In this post I’d like to explore SOX costs in a little more detail, because I’ve been privy to some interesting research. As part of my job I have access to the Hackett Group Research, and I’d really urge anyone who is interested in understanding technology and best in class performance spend some time reading their stuff. It is thorough, independent, compelling and worth the money.
In 2005 Hackett commented.
This is the first time in Hackett’s 14-year history of benchmarking that finance costs have risen for typical companies.
2005 was the first year that Section 404 really hit home for most companies: they had to begin to comply with the requirement in their annual reports for their first fiscal year ending on or after April 15, 2005.
Hope Hackett don’t mind me linking the graph here.
Again in 2005 Hackett said.
Hackett’s research also found that world-class finance organizations now spend 42 percent less in the finance function than typical companies, and have 44 percent fewer finance staff. According to Hackett’s research, world-class finance organizations now spend 42 percent less than typical companies overall (0.73 percent of revenue versus 1.26 percent). Typical companies have seen an 18 percent increase in total finance costs since 2003, while world-class finance organizations have seen a 5 percent drop during the same period.
Compliance costs have risen significantly for both world-class and typical companies since 2003. World-class now spend 36 percent less on compliance than typical companies (.060 percent of revenue versus .094 percent). For instance we see that the typical company is spending an additional $340,000 per billion in revenues or a total of $940,000 per billion in revenues for additional internal finance and external resources to meet today’s compliance requirements.
There are a couple of things I’d like to pick up on this.
1. The impact of SOX is clear here. The big jump in costs can largely be linked to SOX related projects, especially the panic projects that drove early spend. Interesting though that the world class companies cost of compliance post-SOX is lower that of the peer group pre-SOX. The impact of SOX is less on world-class companies than on the peer group too, the jump in absolute terms being significantly smaller.
2. Now, let’s move on to the more recent numbers from Hackett. (I don’t have a graph I can share publicly, but book of numbers owners can look it up) The finance costs as a percentage of revenue for world class companies have now dropped down to below pre-SOX levels, whereas for typical companies the cost continues to climb. The delta is growing. For those companies that lurch from audit to audit and spreadsheet to spreadsheet the cost of compliance will spiral, as SOX is just one wave in the ebb and flow of compliance demands. For those that invest in compliance automation, strong foundation systems and smarter processes, the picture is a whole lot better. Hackett has the numbers to prove it.
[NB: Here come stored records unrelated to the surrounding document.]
(** C2, as the code has it: without [force], when the last sync of the type
    is less than [interval] of its configuration ago, [syncDataType]
    changes nothing, requests nothing from the network and returns the read
    of the store. *)
Theorem syncDataType_too_recent `{JsRuntime} `{SyncHelpers}
    (e : Env) (type : EntityType) (options : Options) (w : World) :
  force options = false ->
  now e - DataSyncManager.lastSync type w <
    interval (DataSyncManager.syncConfig type) ->
  DataSyncManager.syncDataType e type options w =
    (w, Returned (DataSyncManager.getCachedData e type w)) /\
  requests (fst (DataSyncManager.syncDataType e type options w)) = requests w.
Proof.
  intros Hforce Hrecent. unfold DataSyncManager.syncDataType.
  rewrite Hforce. apply Z.ltb_lt in Hrecent. rewrite Hrecent.
  destruct (negb (isOnline w)); simpl; split; reflexivity.
Qed.

Lemma syncDataType_too_recent_witness :
  force DataSyncManager.default_call = false /\
  now (env_healthy (example_now - 6 * 60 * 1000)) -
    DataSyncManager.lastSync events world_recent <
    interval (DataSyncManager.syncConfig events) /\
  DataSyncManager.syncDataType (env_healthy (example_now - 6 * 60 * 1000)) events
    DataSyncManager.default_call world_recent =
    (world_recent,
     Returned (DataSyncManager.getCachedData
                 (env_healthy (example_now - 6 * 60 * 1000)) events world_recent)) /\
  requests (fst (DataSyncManager.syncDataType
                   (env_healthy (example_now - 6 * 60 * 1000)) events
                   DataSyncManager.default_call world_recent)) =
    requests world_recent.
Proof.
  assert (Hr : now (env_healthy (example_now - 6 * 60 * 1000)) -
               DataSyncManager.lastSync events world_recent <
               interval (DataSyncManager.syncConfig events)) by (vm_compute; reflexivity).
  split; [reflexivity|]. split; [exact Hr|].
  exact (syncDataType_too_recent (env_healthy (example_now - 6 * 60 * 1000)) events
           DataSyncManager.default_call world_recent eq_refl Hr).
Defined.

(** C2, as stated, fails: with the page hidden the timer of the events runs
    at the passive interval of fifteen minutes, and a call ten minutes
    after the last sync still requests the collection, because the test of
    [syncDataType] is against the active interval of five minutes. *)
Lemma passive_interval_not_consulted :
  force DataSyncManager.default_call = false /\
  now (env_healthy example_now) - DataSyncManager.lastSync events world_recent <
    DataSyncManager.scheduled_interval true events /\
  requests (fst (DataSyncManager.syncDataType (env_healthy example_now) events
                   DataSyncManager.default_call world_recent)) =
    [CONFIG.API_EVENTS].
Proof. split; [reflexivity|]. split; vm_compute; reflexivity. Qed.

(** The delays that [scheduleRetry] computes for the attempts 1, 2 and 3,
    and its refusal of a fourth attempt. *)
Lemma scheduleRetry_policy type options w :
  DataSyncManager.retry_delay 1 = 1000 /\ DataSyncManager.retry_delay 2 = 2000 /\
  DataSyncManager.retry_delay 3 = 4000 /\
  DataSyncManager.scheduleRetry type options 4 w = w.
Proof. repeat split. Qed.

(** [scheduleRetry] sets one timer with the delay
    [min(baseDelay * 2^(attempt-1), maxDelay)] for an attempt up to
    [maxRetries], and nothing beyond. *)
Lemma scheduleRetry_timers type options attempt w :
  timers (DataSyncManager.scheduleRetry type options attempt w) =
    if attempt >? 3 then timers w
    else timers w ++
           [{| rt_delay := Z.min (1000 * 2 ^ (attempt - 1)) 30000; rt_type := type;
               rt_options := options; rt_attempt := attempt |}].
Proof.
  unfold DataSyncManager.scheduleRetry. cbn [maxRetries DataSyncManager.retryConfig].
  destruct (attempt >? 3); reflexivity.
Qed.

(** The callback of a retry timer moves to the next attempt only when
    [syncDataType] throws; when it returns, the timers it leaves are those
    it found, with at most the timer of a first retry added. *)
Lemma retry_callback_restarts `{JsRuntime} `{SyncHelpers} e t w :
  (DataSyncManager.retry_callback e t w =
     DataSyncManager.scheduleRetry (rt_type t) (rt_options t) (rt_attempt t + 1) w) \/
  timers (DataSyncManager.retry_callback e t w) = timers w \/
  timers (DataSyncManager.retry_callback e t w) =
    timers w ++ [first_retry (rt_type t)
                   (DataSyncManager.with_retry (rt_options t) (rt_attempt t))].
Proof.
  unfold DataSyncManager.retry_callback.
  destruct (syncDataType_timers e (rt_type t)
              (DataSyncManager.with_retry (rt_options t) (rt_attempt t)) w)
    as [->|(w' & data & -> & [Ht|Ht])]; auto.
Qed.

(** C3 at its failing input: the remote read succeeds and the write to the
    store fails. The call takes the failure path (it sets a retry timer and
    returns the read of the store, which is still empty), and the last sync
    time has moved from an hour ago to the clock of the call. The retry it
    set then finds the sync too recent and requests nothing. *)
Theorem failed_save_moves_last_sync :
  DataSyncManager.lastSync events world_stale = example_now - 60 * 60 * 1000 /\
  DataSyncManager.syncDataType env_write_fails events DataSyncManager.default_call
    world_stale = (world_failed_save, Returned []) /\
  timers world_failed_save = [first_retry events DataSyncManager.default_call] /\
  storage world_failed_save = storage world_stale /\
  DataSyncManager.lastSync events world_failed_save = example_now /\
  requests (DataSyncManager.fire_timer (env_healthy (example_now + 1000))
              world_failed_save) = requests world_failed_save.
Proof. repeat split; vm_compute; reflexivity. Qed.

(** C5 at its failing input: the network stays down. Every failure sets
    the timer of a first attempt, a second after the failure: the delays
    are 1000, 1000, 1000, 1000 and not 1000, 2000, 4000, and after the
    fourth failure a retry is still pending. *)
Theorem retries_restart_at_first_attempt :
  pending_delays (world_failure 0) = [1000] /\
  pending_delays (world_failure 1) = [1000] /\
  pending_delays (world_failure 2) = [1000] /\
  pending_delays (world_failure 3) = [1000] /\
  pending_attempts (world_failure 3) = [1] /\
  length (requests (world_failure 3)) = 4%nat.
Proof. repeat split; vm_compute; reflexivity. Qed.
The message here is clear. Moan about SOX all you like, but the best companies in the world have focused on putting in place the processes and the technologies to drive down the cost of compliance. Every year they will relentlessly improve their processes, further automate and drive out more costs. Yes, compliance costs, but how big that cost becomes is entirely up to you. SOX will not be the only law that causes compliance challenges.
I’m not sure where the shame comes into it. The finance folks that I talk to want a finance function that provides transparency, control and trust at the lowest possible cost. And that is just for starters.